First, I’d be absolutely sure that cacheing this is good, postgresql is very very fast and you have to worry about concurrency issues and staleness with caches.

Second, I’d recommend using CacheX or so, you can set up a resolver so you ask cachex for something, if it does not exist then it goes to, say, your DB to fetch it and cache it. It has timeout support, janitors, etc… All built on ETS.

Third, if you want to key something by a table with an identifier, than wrap those up in a tuple in the key position, so like:

:ets.insert(table, {{:first_table,1}, :other_data})
:ets.insert(table, {{:first_table,5}, :other_data})
:ets.insert(table, {{:second_table,1}, :other_data})
1 Like

Thanks.

Does CacheX handle deduplicating requests if it doesn’t have what you are looking for? I.e. - 50 processes ask for the same missing thing, CacheX gets it once?

Looking at the code, it doesn’t seem to de-dup-fetch-on-cache-miss. This is understandable imho as it is unclear from the library’s limited view into your application when the fallback should be run only once, or called on each and every miss no matter what. Buuuuut … it does look like you could serialize this yourself. There are various ways the serialization could be achieved without much effort through the semicreative use of processes and messages :slight_smile:

2 Likes

Answering my own question, sort of…ConCache does it…

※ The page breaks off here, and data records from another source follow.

(* ===== verification/Matrix.v ===== *)
(** * Capabilities and negotiation (src/pkg/matrix/capabilities.go, negotiator.go)

    Before a profile is compiled for a core, the features the core lacks are
    removed from it, or - in strict mode - refused.  A localised message is its
    key with the arguments. *)
From S2P Require Import Prelude GoStrings Ast.
Open Scope Z_scope.

Module Matrix.
Definition Feature := string.
Definition FeaturePostQuantumTLS : Feature := "post_quantum_tls".
Definition FeatureReality : Feature := "reality".
Definition FeatureFlowVision : Feature := "flow_vision".
Definition FeatureTUIC : Feature := "tuic_v5".
Definition FeatureShadowTLS : Feature := "shadowtls".
Definition FeatureHysteria2 : Feature := "hysteria2".
Definition FeatureSalamander : Feature := "salamander_obfs".
Definition FeaturePortHopping : Feature := "port_hopping".
Definition FeatureRuleSet : Feature := "rule_set_srs".
Definition FeatureXHTTP : Feature := "xhttp_splithttp".
Definition FeatureHTTPUpgrade : Feature := "http_upgrade".
Definition FeatureMux : Feature := "multiplex".
Definition FeatureClashAPI : Feature := "clash_api".
Definition FeatureRouting : Feature := "routing_rules".
Definition FeatureChainedInbound : Feature := "chained_inbounds".
Definition FeatureTun : Feature := "tun_interface".

Record CoreCapabilities := mkCaps {
  Core : TargetCore;
  MinVersion : string;
  MaxVersion : string;
  SupportedProtos : gmap string bool;
  SupportedFeatures : gmap Feature bool;
}.

Definition flags (l : list (string * bool)) : gmap string bool := list_to_map l.
Definition all_true (l : list string) : gmap string bool := list_to_map (map (fun p => (p, true)) l).

(** Go compares the strings. *)
Definition isVersionGe (actual target : string) : bool :=
  if actual =s "" then true else negb (str_ltb (TrimPrefix actual "v") (TrimPrefix target "v")).

Definition GetCapabilities (core : TargetCore) (version : string) : CoreCapabilities :=
  let coreStr := ToLower core in
  if (coreStr =s "xray") || (coreStr =s "xray-core") then
    mkCaps CoreXray "" ""
      (all_true [ProtoVLESS; ProtoVMess; ProtoTrojan; ProtoShadowsocks; ProtoWireGuard; ProtoHysteria2; ProtoSocks;
                 ProtoHTTP; ProtoDirect; ProtoBlock])
      (all_true [FeaturePostQuantumTLS; FeatureReality; FeatureFlowVision; FeatureXHTTP; FeatureHTTPUpgrade;
                 FeatureMux; FeatureRouting; FeatureChainedInbound])
  else if (coreStr =s "singbox") || (coreStr =s "sing-box") then
    mkCaps CoreSingBox "" ""
      (all_true [ProtoVLESS; ProtoVMess; ProtoTrojan; ProtoShadowsocks; ProtoShadowTLS; ProtoHysteria2; ProtoTUIC;
                 ProtoWireGuard; ProtoSocks; ProtoHTTP; ProtoDirect; ProtoBlock])
      (flags [(FeaturePostQuantumTLS, false); (FeatureReality, true); (FeatureFlowVision, true); (FeatureTUIC, true);
              (FeatureShadowTLS, true); (FeatureHysteria2, true); (FeatureSalamander, true);
              (FeatureRuleSet, isVersionGe version "1.12.0"); (FeatureMux, true); (FeatureClashAPI, true);
              (FeatureRouting, true); (FeatureChainedInbound, true); (FeatureTun, true)])
  else if (coreStr =s "hysteria") || (coreStr =s "hysteria2") || (coreStr =s "hy2") then
    mkCaps CoreHysteria2 "" "" (all_true [ProtoHysteria2; ProtoDirect; ProtoBlock])
      (flags [(FeatureHysteria2, true); (FeatureSalamander, true); (FeaturePortHopping, true); (FeatureRouting, false);
              (FeatureChainedInbound, false); (FeatureTun, false)])
  else if (coreStr =s "wireguard") || (coreStr =s "wg") then
    mkCaps CoreWireGuard "" "" (all_true [ProtoWireGuard]) ∅
  else mkCaps core "" "" ∅ ∅.

Definition IsProtocolSupported (c : CoreCapabilities) (proto : string) : bool :=
  default false (SupportedProtos c !! ToLower proto).
Definition IsFeatureSupported (c : CoreCapabilities) (feat : Feature) : bool :=
  default false (SupportedFeatures c !! feat).

Inductive message := Localised (key : string) (args : list string) | Plain (text : string).

Record NegotiationWarning := mkWarning { w_Feature : Feature; w_Message : message; w_Action : string }.

Definition node_update (p : ServerProfile) (transport : string) (pq : bool) (flow enc : string) : ServerProfile :=
  update_profile p (p_Protocol p) (p_Address p) transport (p_Security p) (p_Fingerprint p) pq flow enc.

(** A step of the negotiation: the adapted node and the warnings so far, or an error. *)
Definition step := (message + ServerProfile * list NegotiationWarning)%type.

Definition wants_pq (node : ServerProfile) : bool :=
  p_PostQuantum node || ((p_Encryption node <>s "") && (p_Encryption node <>s "none")).

Definition negotiate_pq caps (core version : string) (strict : bool) (node : ServerProfile) : step :=
  if wants_pq node && negb (IsFeatureSupported caps FeaturePostQuantumTLS) then
    if strict then inl (Localised "ERR_PQ_STRICT_MODE" [p_Name node; core; version])
    else inr (node_update node (p_Transport node) false (p_Flow node) "",
              [mkWarning FeaturePostQuantumTLS (Localised "PQ_DOWNGRADED_SINGBOX" [core]) "DOWNGRADED_TO_STANDARD_X25519"])
  else inr (node, []).

Definition not_over_reality (t : string) : bool :=
  (t =s "ws") || (t =s "websocket") || (t =s "httpupgrade") || (t =s "h2") || (t =s "http").

(** [node] is the original, [a] the adapted one. *)
Definition negotiate_reality caps (core : string) (strict : bool) (node a : ServerProfile)
    (ws : list NegotiationWarning) : step :=
  if p_Security node =s SecurityReality then
    if negb (IsFeatureSupported caps FeatureReality) then inl (Localised "ERR_REALITY_UNSUPPORTED" [core; p_Protocol node])
    else if core =s CoreXray then
      let t := ToLower (p_Transport node) in
      if not_over_reality t then
        if strict then inl (Plain "Xray REALITY only supports RAW, gRPC, and XHTTP transports")
        else inr (node_update a "tcp" (p_PostQuantum a) (p_Flow a) (p_Encryption a),
                  ws ++ [mkWarning FeatureReality
                    (Plain ("Xray does not support Reality over " ^^ t ^^ " transport; adapted to TCP/RAW"))
                    "ADAPTED_TRANSPORT_TO_RAW_FOR_XRAY_REALITY"])
      else inr (a, ws)
    else inr (a, ws)
  else inr (a, ws).

Definition negotiate_flow caps (core : string) (strict : bool) (node a : ServerProfile)
    (ws : list NegotiationWarning) : step :=
  if (p_Flow node <>s "") && negb (IsFeatureSupported caps FeatureFlowVision) then
    if strict then inl (Localised "ERR_FLOW_VISION_STRICT" [core; p_Flow node])
    else inr (node_update a (p_Transport a) (p_PostQuantum a) "" (p_Encryption a),
              ws ++ [mkWarning FeatureFlowVision (Localised "FLOW_VISION_STRIPPED" [p_Flow node; core])
                      "STRIPPED_UNSUPPORTED_FLOW"])
  else inr (a, ws).

Definition Negotiate (node : option ServerProfile) (core : TargetCore) (version : string) (strict : bool) : step :=
  match node with
  | None => inl (Localised "ERR_SERVER_NODE_NIL" [])
  | Some node =>
      let caps := GetCapabilities core version in
      if negb (IsProtocolSupported caps (p_Protocol node)) then
        inl (Localised "ERR_UNSUPPORTED_PROTOCOL_SUGGEST" [core; p_Protocol node])
      else
        match negotiate_pq caps core version strict node with
        | inl e => inl e
        | inr (a, ws) =>
            match negotiate_reality caps core strict node a ws with
            | inl e => inl e
            | inr (a, ws) => negotiate_flow caps core strict node a ws
            end
        end
  end.
Definition AutoNegotiate := Negotiate.

(** ** What the target core may be given *)

(** Nothing in the profile needs a feature that the core lacks. *)
Record acceptable (core : TargetCore) (version : string) (n : ServerProfile) : Prop := mkAcceptable {
  ok_proto : IsProtocolSupported (GetCapabilities core version) (p_Protocol n) = true;
  ok_pq : wants_pq n = true -> IsFeatureSupported (GetCapabilities core version) FeaturePostQuantumTLS = true;
  ok_reality : p_Security n = SecurityReality ->
    IsFeatureSupported (GetCapabilities core version) FeatureReality = true /\
    (core = CoreXray -> not_over_reality (ToLower (p_Transport n)) = false);
  ok_flow : p_Flow n <> ""%string -> IsFeatureSupported (GetCapabilities core version) FeatureFlowVision = true;
}.

Lemma acceptable_unchanged core version strict n : acceptable core version n ->
  Negotiate (Some n) core version strict = inr (n, []).
Proof.
  intros [H1 H2 H3 H4]. unfold Negotiate. rewrite H1. cbn [negb].
  unfold negotiate_pq. destruct (wants_pq n); [rewrite H2 by done|]; cbn [andb negb].
  all: unfold negotiate_reality; destruct (String.eqb_spec (p_Security n) SecurityReality) as [Es|].
  1, 3: destruct (H3 Es) as [-> Hx]; cbn [negb]; destruct (String.eqb_spec core CoreXray) as [->|];
    [rewrite (Hx eq_refl)|].
  all: unfold negotiate_flow; destruct (String.eqb_spec (p_Flow n) "") as [|Hf]; cbn [andb negb]; [done | by rewrite H4].
Qed.

Lemma node_update_id n : node_update n (p_Transport n) (p_PostQuantum n) (p_Flow n) (p_Encryption n) = n.
Proof. by destruct n. Qed.

(** Each step: what it leaves of the profile. *)
Lemma negotiate_pq_spec caps core version strict n a ws : negotiate_pq caps core version strict n = inr (a, ws) ->
  a = node_update n (p_Transport n) (p_PostQuantum a) (p_Flow n) (p_Encryption a) /\
  (wants_pq a = true -> IsFeatureSupported caps FeaturePostQuantumTLS = true) /\
  (strict = true -> a = n /\ ws = []).
Proof.
  unfold negotiate_pq. destruct (wants_pq n) eqn:E1, (IsFeatureSupported caps FeaturePostQuantumTLS) eqn:E2; cbn [andb negb];
    [| destruct strict; [done|] | |]; intros [= <- <-]; rewrite ?node_update_id; try (by rewrite E1); by repeat split.
Qed.

Lemma negotiate_reality_spec caps core strict n a ws a' ws' :
  negotiate_reality caps core strict n a ws = inr (a', ws') ->
  a = node_update n (p_Transport n) (p_PostQuantum a) (p_Flow n) (p_Encryption a) ->
  a' = node_update n (p_Transport a') (p_PostQuantum a) (p_Flow n) (p_Encryption a) /\
  (p_Security n = SecurityReality -> IsFeatureSupported caps FeatureReality = true /\
    (core = CoreXray -> not_over_reality (ToLower (p_Transport a')) = false)) /\
  (strict = true -> a' = a /\ ws' = ws).
Proof.
  intros H Ha. assert (Et : p_Transport a = p_Transport n) by (by rewrite Ha).
  assert (Hsame : a = node_update n (p_Transport a) (p_PostQuantum a) (p_Flow n) (p_Encryption a)) by (by rewrite Et).
  revert H. unfold negotiate_reality.
  destruct (String.eqb_spec (p_Security n) SecurityReality) as [Es|Es]; [|by intros [= <- <-]].
  destruct (IsFeatureSupported caps FeatureReality); cbn [negb]; [|done].
  destruct (String.eqb_spec core CoreXray) as [Ex|Ex]; [|by intros [= <- <-]].
  destruct (not_over_reality (ToLower (p_Transport n))) eqn:En.
  - destruct strict; [done|]. intros [= <- <-]. split; [|by repeat split]. by rewrite Ha.
  - intros [= <- <-]. rewrite Et. split; [by rewrite <- Et|]. by repeat split.
Qed.

Lemma negotiate_flow_spec caps core strict n a ws a' ws' :
  negotiate_flow caps core strict n a ws = inr (a', ws') ->
  a = node_update n (p_Transport a) (p_PostQuantum a) (p_Flow n) (p_Encryption a) ->
  a' = node_update n (p_Transport a) (p_PostQuantum a) (p_Flow a') (p_Encryption a) /\
  (p_Flow a' <> ""%string -> IsFeatureSupported caps FeatureFlowVision = true) /\
  (strict = true -> a' = a /\ ws' = ws).
Proof.
  intros H Ha. assert (Ef : p_Flow a = p_Flow n) by (by rewrite Ha).
  assert (Hsame : a = node_update n (p_Transport a) (p_PostQuantum a) (p_Flow a) (p_Encryption a)) by (by rewrite Ef).
  revert H. unfold negotiate_flow.
  destruct (String.eqb_spec (p_Flow n) "") as [E|E], (IsFeatureSupported caps FeatureFlowVision); cbn [negb andb];
    [| | | destruct strict; [done|]]; intros [= <- <-]; try (by repeat split; rewrite ?Ef).
  split; [|done]. by rewrite Ha.
Qed.

(** Negotiation: a profile that comes out needs nothing that the core lacks;
    one that needs nothing of the kind is left alone, so negotiating again changes
    nothing; in strict mode the profile is never altered; and only the transport,
    the post-quantum settings and the flow are ever touched. *)
Theorem negotiate_sound core version strict n n' ws :
  Negotiate (Some n) core version strict = inr (n', ws) ->
  acceptable core version n' /\
  (acceptable core version n -> n' = n /\ ws = []) /\
  Negotiate (Some n') core version strict = inr (n', []) /\
  (strict = true -> n' = n /\ ws = []) /\
  n' = node_update n (p_Transport n') (p_PostQuantum n') (p_Flow n') (p_Encryption n').
Proof.
  intros H. assert (Ha : acceptable core version n' /\ (strict = true -> n' = n /\ ws = []) /\
    n' = node_update n (p_Transport n') (p_PostQuantum n') (p_Flow n') (p_Encryption n')).
  { unfold Negotiate in H. destruct (IsProtocolSupported _ _) eqn:Hp; [|done]. cbn [negb] in H.
    destruct (negotiate_pq _ _ _ _ _) as [|[a ws1]] eqn:E1; [done|].
    destruct (negotiate_reality _ _ _ _ _ _) as [|[b ws2]] eqn:E2; [done|].
    destruct (negotiate_pq_spec _ _ _ _ _ _ _ E1) as (Ua & Pa & Sa).
    destruct (negotiate_reality_spec _ _ _ _ _ _ _ _ E2 Ua) as (Ub & Pb & Sb).
    assert (Eb : p_PostQuantum b = p_PostQuantum a /\ p_Encryption b = p_Encryption a) by (by rewrite Ub).
    destruct Eb as [Eb1 Eb2]. rewrite <- Eb1, <- Eb2 in Ub.
    destruct (negotiate_flow_spec _ _ _ _ _ _ _ _ H Ub) as (Uc & Pc & Sc).
    split; [|split].
    - rewrite Uc. constructor; cbn [node_update update_profile p_Protocol p_Security p_Transport p_Flow]; try done.
      intros Hw. apply Pa. revert Hw. unfold wants_pq. cbn [node_update update_profile p_PostQuantum p_Encryption]. by rewrite Eb1, Eb2.
    - intros Hst. destruct (Sa Hst) as [-> ->], (Sb Hst) as [-> ->]. by apply Sc.
    - rewrite Uc at 1. by rewrite Uc. }
  destruct Ha as (Ha & Hs & Hu). split; [done|]. split; [|split; [by apply acceptable_unchanged | done]].
  intros Hn. rewrite (acceptable_unchanged core version strict n Hn) in H. by injection H as <- <-.
Qed.

Definition empty_profile : ServerProfile :=
  mkProfile "" "" "" "" 0 "" "" "" "" "" "" [] "" false "" "" "" false "" "" false "" "" "" ∅ "" 0 "" "" "" "" "" "" ""
    "" "" "" false "" "" "" [] 0 [] [] [] "" "" 0 [] "".
Definition profile_demo : ServerProfile :=
  update_profile empty_profile ProtoVLESS "a.example" "ws" SecurityReality "" true "xtls-rprx-vision" "mlkem768".

Lemma negotiate_sound_witness : exists n' ws, Negotiate (Some profile_demo) CoreXray "1.8" false = inr (n', ws) /\
  acceptable CoreXray "1.8" n' /\ p_Transport n' = "tcp"%string.
Proof.
  destruct (Negotiate (Some profile_demo) CoreXray "1.8" false) as [e|[n' ws]] eqn:E; [vm_compute in E; discriminate|].
  exists n', ws. split; [done|]. split; [apply (negotiate_sound CoreXray "1.8" false profile_demo n' ws E)|].
  vm_compute in E. by injection E as <- _.
Defined.

(** Under its other names the Xray core is not recognised by the transport check. *)
Lemma alias_skips_reality_check : exists n' ws, Negotiate (Some profile_demo) "xray-core" "" false = inr (n', ws) /\
  p_Transport n' = "ws"%string.
Proof. eexists _, _. split; [reflexivity|]. vm_compute. reflexivity. Qed.

(** Versions are compared as strings. *)
Lemma old_version_is_newer : isVersionGe "1.9.0" "1.12.0" = true /\ isVersionGe "1.12.0" "1.9.0" = false.
Proof. vm_compute. done. Qed.
End Matrix.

# Returns existing value, or calls function and stores the result.
# If many processes simultaneously invoke this function for the same key, the function will be
# executed only once, with all others reading the value from cache.
ConCache.get_or_store(:my_cache, key, fn() ->
  initial_value
end)

Not sure about CacheX though.

Yep it can, you can even set a default resolver for a cache so you can just always ‘get’ the value from the cache and if it does not exist or too old or so then it uses the default resolver to get it, cache it, and return it to you. It is quite convenient.

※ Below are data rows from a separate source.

Lemma elem_of_rule_sets v mirror d spec rules : forall m t,
  t ∈ dom (foldl (add_rule_sets v mirror d) m rules) <->
  t ∈ dom m \/ t ∈ named "rule_set" (concat (map (rules_of spec) rules)).
Proof.
  induction rules as [|r rules IH]; intros m t; cbn [foldl map concat]; [set_solver|].
  rewrite IH. unfold add_rule_sets. rewrite !elem_of_foldl_rule_set, named_app, rule_set_names. set_solver.
Qed.

Definition declares (v : bool) (d : string) (m : gmap string jmap) : Prop :=
  map_Forall (fun tag rs => exists p, rs = rule_set v p d tag) m.

Lemma declares_fold v p d tags : forall m, declares v d m -> declares v d (foldl (add_rule_set v p d) m tags).
Proof.
  induction tags as [|tag tags IH]; intros m Hm; cbn; [done|]. apply IH. unfold add_rule_set.
  destruct (m !! tag); [done|]. apply map_Forall_insert_2; [by eexists | done].
Qed.

Lemma declares_rules v mirror d rules : forall m,
  declares v d m -> declares v d (foldl (add_rule_sets v mirror d) m rules).
Proof.
  induction rules as [|r rules IH]; intros m Hm; cbn; [done|]. apply IH. by do 2 apply declares_fold.
Qed.

Lemma declares_ruleSetMap spec mirror b :
  declares (isSingbox114OrNewer (cs_CoreVersion spec)) (download_detour spec b) (ruleSetMap spec mirror b).
Proof.
  unfold ruleSetMap. destruct (cs_Routing spec); [apply declares_rules|]; apply map_Forall_empty.
Qed.

Lemma tag_of_rule_set v p d tag : strings_of (jget (rule_set v p d tag) "tag") = [tag].
Proof. done. Qed.

Lemma client_of_rule_set v p d tag :
  strings_of (jget (rule_set v p d tag) "http_client") = if v then ["rules-client"%string] else [].
Proof. by destruct v. Qed.

(** The declared rule sets, in any order of the map. *)
Lemma named_rule_sets v d (m : gmap string jmap) (f : bool -> list string) k ks :
  declares v d m -> (forall t p, strings_of (jget (rule_set v p d t) k) = (if decide (k = "tag"%string) then [t] else f v)) ->
  (forall t, t ∈ ks -> t ∈ dom m) ->
  named k (omap (fun tag => m !! tag) ks) = concat (map (fun t => if decide (k = "tag"%string) then [t] else f v) ks).
Proof.
  intros Hm Hk. induction ks as [|t ks IH]; intros Hks; [done|]. cbn.
  destruct (proj1 (elem_of_dom m t)) as [rs E]; [apply Hks; by left|]. rewrite E.
  destruct (Hm t rs E) as [p ->]. unfold named. cbn [map concat]. rewrite Hk.
  f_equal. apply IH. intros u Hu. apply Hks. by right.
Qed.

Lemma declared_tags v d (m : gmap string jmap) ks : declares v d m -> (forall t, t ∈ ks -> t ∈ dom m) ->
  named "tag" (omap (fun tag => m !! tag) ks) = ks.
Proof.
  intros Hm Hks. rewrite (named_rule_sets v d m (fun _ => []) "tag" ks Hm) by done. clear.
  induction ks as [|t ks IH]; [done|]. cbn in *. by rewrite IH.
Qed.

Lemma declared_clients v d (m : gmap string jmap) ks c : declares v d m -> (forall t, t ∈ ks -> t ∈ dom m) ->
  c ∈ named "http_client" (omap (fun tag => m !! tag) ks) -> c = "rules-client"%string /\ v = true /\ ks <> [].
Proof.
  intros Hm Hks. rewrite (named_rule_sets v d m (fun v => if v then ["rules-client"%string] else []) "http_client" ks Hm);
    [|intros; apply client_of_rule_set | done]. clear.
  intros Hc. assert (Hks : ks <> []) by (by intros ->; inv Hc). revert Hks Hc.
  induction ks as [|t ks IH]; [done|]. intros _. cbn. rewrite elem_of_app. intros [H|H].
  - destruct v; [|inv H]. by apply list_elem_of_singleton in H as ->.
  - destruct ks; [inv H|]. by destruct (IH ltac:(done) H) as (-> & -> & _).
Qed.

(** The rules that are no user rules name no rule set. *)
Lemma other_rules_no_sets spec :
  named "rule_set" (hijack_rules spec) = [] /\ named "rule_set" (sniff_rules spec) = [] /\
  named "rule_set" (omap resolve_rule (cs_ServerInbounds spec)) = [] /\ named "rule_set" (clash_rules spec) = [].
Proof.
  split_and!.
  - unfold hijack_rules. by destruct (is_some _).
  - unfold sniff_rules. by destruct (sniffingInbounds spec) as [|? []].
  - induction (cs_ServerInbounds spec) as [|sb l IH]; [done|]. cbn. unfold resolve_rule at 1.
    by destruct (get_string _ _ =s "").
  - unfold clash_rules. by destruct (cs_ClashAPIAddress spec <>s "").
Qed.

Lemma server_tag tag url detour : jget (parseSingboxDNSServer tag url detour) "tag" = Some (VString tag).
Proof. done. Qed.

Lemma route_fields spec v112 mirror d :
  let sets := ruleSetMap spec mirror d in
  let tags := range_keys (dom sets) in
  let v114 := isSingbox114OrNewer (cs_CoreVersion spec) in
  let route := (BuildSingBoxRoute spec v112 (mirror, d)).1 in
  jget route "default_domain_resolver" = Some (VString "dns-direct") /\
  objects (jget route "rules") = route_rules spec /\
  objects (jget route "rule_set") = omap (fun tag => sets !! tag) tags /\
  strings_of (jget route "default_http_client") = (if nonempty tags && v114 then ["rules-client"%string] else []).
Proof.
  cbn zeta. unfold BuildSingBoxRoute. cbn [fst]. set (tags := range_keys _).
  split_and!; rewrite ?jget_app, ?jget_opt, ?jget_one, ?jget_cons; cbn [String.eqb Ascii.eqb Bool.eqb];
    rewrite ?andb_false_r, ?andb_true_r; cbn [jget List.find fmap option_fmap option_map snd].
  - done.
  - apply objects_maps.
  - destruct tags as [|t ts] eqn:E; [done|]. cbn [nonempty]. rewrite objects_maps. done.
  - destruct (nonempty tags && _); done.
Qed.

Lemma known_final_in servers final : servers <> [] -> Forall (fun s => exists t, jget s "tag" = Some (VString t)) servers ->
  known_final servers final ∈ named "tag" servers.
Proof.
  intros Hne Ht. unfold known_final. apply elem_of_named. destruct (existsb _ _) eqn:E.
  - apply existsb_exists in E as (s & Hs & E). exists s. rewrite list_elem_of_In. split; [done|]. unfold has_tag in E.
    destruct (jget s "tag") as [[]|]; try done. apply String.eqb_eq in E as ->. by apply list_elem_of_singleton.
  - destruct servers as [|s ss]; [done|]. apply Forall_cons in Ht as [[t Ht] _]. exists s. split; [by left|].
    rewrite Ht. by apply list_elem_of_singleton.
Qed.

But it does limit that to a single executing resolver?

It incurs no built-in limits of the sort. If you use the direct interface then it will be as multi-threaded as it can possibly be. If you use CacheX Transactions (basically a ‘get’ with also saying what key’s you want to ‘lock’ during the transaction) then you can prevent concurrent access and have a single one done always. In general CacheX is designed to be as fast as possible, calling out to no other processes, direct ETS access, secondary janitor processes, etc… etc…

EDIT: And of course you can always have the fallback/resolver call out to a genserver or something too, that way no changes to user code are necessary.